The various domain names used by Digital Juice and the Boxx brands do share AWS nameservers, though this is not a definitive indication that they are linked. Both sites appear to have made inactive around the same time, however. 

Given that Digital Juice had switched to a subscription model and the Boxx brands sold product licenses outright more in line with the old licensing approach Digital Juice used, launching BusyBoxx and the related brands could have be seen as a way for Digital Juice to approach the market from two different sales strategies and value propositions.

Creating the Boxx brands could have been a way to not only market its products under a different name but also avoid issues with Digital Juice subscribers claiming they should have access to the Boxx content without paying extra.

About Digital Juice

Digital Juice was founded in 1992 Dimension Technologies Media Group. It first offered products aimed at Video Toaster users before expanding into Amiga-based offerings.

In 1997, the company switched to its current name and released a product designed for Microsoft PowerPoint. 

Over the years, the company offered a variety of digital creative products sold as royalty-free licensed assets. These included project templates for video software such as Adobe AfterEffects and Apple Motion. 

Digital Juice also offered flat, non-editable files, including background animations called JumpBacks as well as thousands of individual elements. In some cases, elements were part of coordinated graphics sets with matching animated lower thirds, wipes, backgrounds and more, often aimed at the corporate video or wedding video production market.

JumpBacks achieved high-profile use on shows such as “American Idol,” primarily appearing on the on-set video screens during performances. The files often were seamlessly loopable and designed to be subtle enough for background use, making them ideal choices for this type of use.

The company later expanded to focus on products that could be used by a broader base of creatives, including JuiceDrops, a large collection of layered Photoshop files where various layers could be adjusted, turned on or off, removed or extracted for used in both print and video projects. 

Digital Juice and BusyBoxx closing announcements

Full text of the announcement posted on Digital Juice’s website:

On November 24th, 2023, the founder and creative spirit of Digital Juice, David Hebel, passed away.

It is, therefore, with a deep sadness and heavy heart that, after 25 years of leading the way in royalty-free content creation, Digital Juice has permanently closed its doors.

We want to thank you, our customers and friends, for your tremendous support, enthusiasm, and loyalty over the decades.

Full text of statement on BusyBoxx’s website:

BusyBoxx is permanently closed due to unforeseen circumstances.

We apologize for the inconvenience and disappointment.

As mentioned, Hebel’s untimely death appears to be linked to the closure, but there is speculation that other factors, such as the company’s purported financial state, may have lead to the closure. 

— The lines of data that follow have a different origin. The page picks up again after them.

(* ===== verification/Lockfile.v ===== *)
(** * Lock files (zcm/util/lockfile.cpp)

    A device is locked through a file in a common directory: [lockfile_trylock]
    opens or makes the file and locks it, [lockfile_unlock] releases the lock,
    closes the file and removes its name.  Every system call is a step, so that the
    calls of several processes interleave. *)
From S2P Require Import Prelude Bytes Transport.
Local Open Scope Z_scope.

(** ** The path *)

Definition SLASH : Z := 47.
Definition UNDERSCORE : Z := 95.
Definition DEFAULT_LOCK_DIR : cstr := str "/var/lock/zcm".
Definition LOCK_PREFIX : cstr := str "LCK..".

Definition startsWith (s pre : cstr) : bool := bool_decide (take (length pre) s = pre).

(** [env]: the variable ZCM_LOCK_DIR; [mkdir_ok]: the directory was made or is there. *)
Definition makeLockfilePath (env : option cstr) (mkdir_ok : bool) (name : cstr) : cstr :=
  let ret := default DEFAULT_LOCK_DIR env in
  if negb mkdir_ok then [] else
  if bool_decide (ret = []) then ret else
  let ret := if bool_decide (last ret = Some SLASH) then ret else ret ++ [SLASH] in
  let rest := if startsWith name (str "/dev/") then drop 5 name else name in
  ret ++ LOCK_PREFIX ++ ((fun c => if c =? SLASH then UNDERSCORE else c) <$> rest).

(** Different devices can have the same lock. *)
Lemma lockfile_names_clash env : makeLockfilePath env true (str "/dev/pts/1") = makeLockfilePath env true (str "/dev/pts_1").
Proof. unfold makeLockfilePath. by destruct (bool_decide (default DEFAULT_LOCK_DIR env = [])). Qed.

(** ** The files *)

(** The names, the holder of the lock of a file, and the number of the next file. *)
Record files := mkFiles { names : gmap cstr nat; locks : gmap nat nat; fresh_file : nat }.

(** Where a process is: outside, with the file open, with the lock, behind [F_ULOCK]. *)
Inductive place := Outside | Opened (i : nat) | Holding (i : nat) | Released (i : nat).

Record system := mkSystem { disk_files : files; places : nat -> place }.

Definition move (s : system) (p : nat) (f : files) (q : place) : system :=
  mkSystem f (fun p' => if (p' =? p)%nat then q else places s p').

(** [open(path, O_WRONLY | O_CREAT)] *)
Definition open_file (f : files) (path : cstr) : nat * files :=
  match names f !! path with
  | Some i => (i, f)
  | None => (fresh_file f, mkFiles (<[path := fresh_file f]> (names f)) (locks f) (S (fresh_file f)))
  end.

(** The calls on one path, in the order of the two functions. *)
Inductive step (path : cstr) (s : system) : system -> Prop :=
  | SOpen p i f : places s p = Outside -> open_file (disk_files s) path = (i, f) -> step path s (move s p f (Opened i))
  | SLock p i : places s p = Opened i -> locks (disk_files s) !! i = None ->
      step path s (move s p (mkFiles (names (disk_files s)) (<[i := p]> (locks (disk_files s))) (fresh_file (disk_files s))) (Holding i))
  | SFail p i q : places s p = Opened i -> locks (disk_files s) !! i = Some q -> step path s (move s p (disk_files s) Outside)
  | SUnlock p i : places s p = Holding i ->
      step path s (move s p (mkFiles (names (disk_files s)) (delete i (locks (disk_files s))) (fresh_file (disk_files s))) (Released i))
  | SUnlink p i : places s p = Released i ->
      step path s (move s p (mkFiles (delete path (names (disk_files s))) (locks (disk_files s)) (fresh_file (disk_files s))) Outside).

Definition start : system := mkSystem (mkFiles ∅ ∅ 0) (fun _ => Outside).
Definition holds (s : system) (p : nat) : Prop := exists i, places s p = Holding i.

(** ** While nobody has unlocked *)

(** The holder of the lock of a file is the process that has it. *)
Record lock_inv (s : system) : Prop := {
  li_holds : forall p i, places s p = Holding i -> locks (disk_files s) !! i = Some p;
  li_fresh : forall path i, names (disk_files s) !! path = Some i -> (i < fresh_file (disk_files s))%nat;
  li_old : forall p i, places s p = Opened i \/ places s p = Holding i -> (i < fresh_file (disk_files s))%nat
}.

Lemma places_move s p f q p' : places (move s p f q) p' = if (p' =? p)%nat then q else places s p'.
Proof. done. Qed.

Ltac on_move p' p :=
  rewrite places_move; destruct (Nat.eqb_spec p' p) as [->|].

Lemma lock_inv_start : lock_inv start.
Proof. split; cbn; [done| |by intros ? ? []]. intros ? ?. by rewrite lookup_empty. Qed.

Lemma open_file_fresh f path i f' : open_file f path = (i, f') -> (forall path i, names f !! path = Some i -> (i < fresh_file f)%nat) ->
  (i < fresh_file f')%nat /\ (fresh_file f <= fresh_file f')%nat /\ locks f' = locks f /\
  (forall path i, names f' !! path = Some i -> (i < fresh_file f')%nat).
Proof.
  unfold open_file. intros E H. destruct (names f !! path) as [j|] eqn:En; injection E as <- <-; cbn; [by eauto|].
  split; [lia|]. split; [lia|]. split; [done|]. intros path' k [[_ <-]|[_ E]]%lookup_insert_Some; [lia|]. apply H in E. lia.
Qed.

Lemma lock_inv_step path s s' : lock_inv s -> step path s s' -> lock_inv s'.
Proof.
  intros [H F O] St. destruct St as [p i f Hp E|p i Hp Hl|p i q Hp Hl|p i Hp|p i Hp].
  - destruct (open_file_fresh _ _ _ _ E F) as (Hi&Hf&El&Fn). split; [|done|].
    + intros p' j. on_move p' p; [done|]. cbn. rewrite El. apply H.
    + intros p' j. on_move p' p; cbn; [intros [[= <-]|?]; done|]. intros Hj. apply O in Hj. lia.
  - split; [|done|].
    + intros p' j. on_move p' p; cbn; [intros [= <-]; by simplify_map_eq|]. intros Hj%H. rewrite lookup_insert_ne; [done|]. intros ->. congruence.
    + intros p' j. on_move p' p; cbn; [intros [?|[= <-]]; [done|]; apply (O p); by left|]. apply O.
  - split; [|done|]; intros p' j; on_move p' p; cbn; try done; [apply H|by intros []|apply O].
  - split; [|done|].
    + intros p' j. on_move p' p; [done|]. cbn. intros Hj. pose proof (H _ _ Hj) as Hl. rewrite lookup_delete_ne; [done|]. intros ->.
      apply H in Hp. congruence.
    + intros p' j. on_move p' p; cbn; [by intros []|apply O].
  - split.
    + intros p' j. on_move p' p; [done|]. apply H.
    + intros path' j. cbn. intros [_ Hj]%lookup_delete_Some. by apply F in Hj.
    + intros p' j. on_move p' p; cbn; [by intros []|apply O].
Qed.

Lemma rtc_preserves {A} (R : A -> A -> Prop) (P : A -> Prop) : (forall x y, P x -> R x y -> P y) -> forall x y, P x -> rtc R x y -> P y.
Proof. intros H x y Px Rxy. induction Rxy; eauto. Qed.

Lemma lock_inv_reach path s : rtc (step path) start s -> lock_inv s.
Proof.
  apply (rtc_preserves (step path) lock_inv); [intros ? ?; apply lock_inv_step|apply lock_inv_start].
Qed.

(** The lock is exclusive for processes that have the same file. *)
Theorem lock_exclusive_per_file path s p q i : rtc (step path) start s -> places s p = Holding i -> places s q = Holding i -> p = q.
Proof. intros R Hp Hq. apply lock_inv_reach in R as [H _ _]. apply H in Hp, Hq. congruence. Qed.

(** A step behind which nobody has unlocked. *)
Definition acquire_step (path : cstr) (s s' : system) : Prop := step path s s' /\ forall p i, places s' p <> Released i.

(** Until then everybody has the file that the name leads to. *)
Record one_file (path : cstr) (s : system) : Prop := {
  of_inv : lock_inv s;
  of_kept : forall p i, places s p <> Released i;
  of_same : forall p i, places s p = Opened i \/ places s p = Holding i -> names (disk_files s) !! path = Some i
}.

Lemma one_file_step path s s' : one_file path s -> acquire_step path s s' -> one_file path s'.
Proof.
  intros [I K N] [St K']. split; [by eapply lock_inv_step|exact K'|]. destruct St as [p i f Hp E|p i Hp Hl|p i q Hp Hl|p i Hp|p i Hp].
  - unfold open_file in E. intros p' j. on_move p' p; cbn.
    + intros [[= <-]|]; [|done]. destruct (names (disk_files s) !! path) as [k|] eqn:En; injection E as <- <-; cbn; [done|by rewrite lookup_insert_eq].
    + intros Hj%N. rewrite Hj in E. by injection E as <- <-.
  - intros p' j. on_move p' p; cbn; [|apply N]. intros [|[= <-]]; [done|]. apply (N p). by left.
  - intros p' j. on_move p' p; cbn; [by intros []|apply N].
  - exfalso. apply (K' p i). rewrite places_move. by rewrite Nat.eqb_refl.
  - exfalso. by apply (K p i).
Qed.

(** As long as nobody unlocks, at most one process holds the lock of a path. *)
Theorem lock_exclusive path s p q : rtc (acquire_step path) start s -> holds s p -> holds s q -> p = q.
Proof.
  intros R [i Hp] [j Hq]. assert (one_file path s) as [I _ N].
  { apply (rtc_preserves (acquire_step path) (one_file path) (one_file_step path) start); [|done].
    split; [apply lock_inv_start|done|by intros ? ? []]. }
  assert (i = j) as -> by (pose proof (N p i (or_intror Hp)); pose proof (N q j (or_intror Hq)); congruence).
  pose proof (li_holds _ I _ _ Hp). pose proof (li_holds _ I _ _ Hq). congruence.
Qed.

(** It is not exclusive for the path: the process that unlocks removes the name after
    another one has locked the file, and a third one makes a new file. *)
Theorem lock_two_holders path : exists s, rtc (step path) start s /\ holds s 1 /\ holds s 2.
Proof.
  eexists. split.
  - eapply rtc_l; [eapply (SOpen path _ 0); [done|reflexivity]|].
    eapply rtc_l; [eapply (SLock path _ 0); [done|done]|].
    eapply rtc_l; [eapply (SOpen path _ 1); [done|]; unfold open_file; cbn; by rewrite lookup_insert_eq|].
    eapply rtc_l; [by eapply (SUnlock path _ 0)|].
    eapply rtc_l; [eapply (SLock path _ 1); [done|]; cbn; by rewrite lookup_delete_eq|].
    eapply rtc_l; [by eapply (SUnlink path _ 0)|].
    eapply rtc_l; [eapply (SOpen path _ 2); [done|]; unfold open_file; cbn; by rewrite lookup_delete_eq|].
    eapply rtc_l; [eapply (SLock path _ 2); [done|]; cbn; by rewrite lookup_insert_ne, lookup_delete_ne by done|].
    apply rtc_refl.
  - split; eexists; reflexivity.
Qed.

It’s possible that Hebel did not have any plans in place for how the company would operate in the event of his death, leaving it adrift The company may have been facing hard times prior to the death and ultimately decided to close up shop after finding themselves without a leader. 

Alternatives to Digital Juice

With Digital Juice closed and the content unavailable, there are still other options for “unlimited” memberships for royalty free stock content.

The companies listed below have emerged as Digital Juice competitors and may have, at least in some way, lead to its demise. 

As of Jan. 15, 2023, some assets labeled as being offered by Digital Juice are still available on Adobe Stock but would need to be purchased separately. 

Disclaimer: The author of this article wrote articles for Digital Juice on a freelance basis approximately 15 years ago but was never an employee of the company. The author also holds licenses to Digital Juice and Boxx-branded products.